The advantage of the Krylon is that it doesn’t seem to warp pastel paper at all.  The disadvantage is the toxicity and fire hazard, which can lead some people (like me) to try and avoid using pastels at all because of the fact that they’re so fragile and need sealant that I don’t want to use.  That’s what happened on my last major drawing (the white on black, on which, I ended up using the white Drawing Pencil, because I didn’t think I’d have time to put another coat of fixative on it).

But — the portrait study I did is very — I mean, it’s really nice.  It’s not photorealistic, but it’s still nice…and I wasn’t able to replicate what I did in the pastel, in acrylics.  Either I’m just not skilled enough yet (very probable), or there is just something about the pastel medium that allows such deep color mixing that it can only be approximated in acrylic paint (also likely).

I did the study on newsprint and didn’t realize it then, but I think that when I make art with no attachment as to whether the final product turns out “good” or not (and what is “good”?), I make much better art.  I’ve connected this with the “Mindfulness” tangent that I’ve worked with before.  There are some media which require seemingly continual alertness, just like meditation or martial arts.  Working without an attachment to the end product is really pretty Zen.  You’re working just to experience the working.
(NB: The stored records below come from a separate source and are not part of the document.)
(* ===== verification/AviWriter.v ===== *)
(** * The writer's state

    What holds of an open recording after any calls, when the writes are cut short; where
    the limit of a file's size is; and what an error in the middle of a write does. *)

From Stdlib Require Import Ascii String SpecFloat.
From stdpp Require Import gmap strings.
From S2P Require Import Prelude Update Cstring Double Avi AviBytes AviFile AviThms.

(** ** Calls on a recording *)

Inductive write_op := Op_frame (data : cstr) (len : Z) (key : bool) | Op_sound (data : cstr) (len : Z) | Op_dup.

Definition run_op (o : write_op) : M avi_t Z :=
  match o with
  | Op_frame data len key => AVI_write_frame data len key
  | Op_sound data len => AVI_write_audio data len
  | Op_dup => AVI_dup_frame
  end.
Fixpoint run_ops (os : list write_op) : M avi_t (list Z) :=
  match os with [] => mret [] | o :: os => r ← run_op o; rs ← run_ops os; mret (r :: rs) end.

Definition op_ok (o : write_op) : Prop :=
  match o with Op_frame data len _ | Op_sound data len => 0 <= len /\ PAD_EVEN len <= zlen data | Op_dup => True end.
(** What a call may add to the file and to its index. *)
Definition op_size (o : write_op) : Z :=
  match o with Op_frame _ len _ | Op_sound _ len => 8 + PAD_EVEN len | Op_dup => 0 end.
Fixpoint ops_size (os : list write_op) : Z := match os with [] => 0 | o :: os => op_size o + 16 + ops_size os end.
When I was finishing my portrait on the canvas today, I realized that what I needed to do to get to work on it was give myself permission not to be perfect in my execution, and to be open to the possibility of making something which wouldn’t live up to my standards.  Last semester our prof (a different prof) was telling us that engaging with the process was the important part, not coming out with a masterpiece every time.  It’s kind of actually nice to have teachers who have struggled with some of these key issues (perfectionism, fear of engagement) themselves, you know?

I’ve got to go back to the home improvement store to get another plywood panel; while I’m there, I should get some dust masks to use against nuisance dusts — as the pastels I will be using are AP Nontoxic.  I know they’ll have the 3M brand, there, which I trust more than the generic knock-offs I sometimes find at art and craft stores.  I suppose I can also take a look and see if they have organics cartridges for respirators, just in case I don’t get the milk-casein fixative and have to spray that stuff again…I can only hold my breath for so long.

There’s also a plastics store I can go to, to try and find huge sheets of acetate for our next project…though I’m thinking the gauge on the handout was a typo.  I’ll ask about it tomorrow.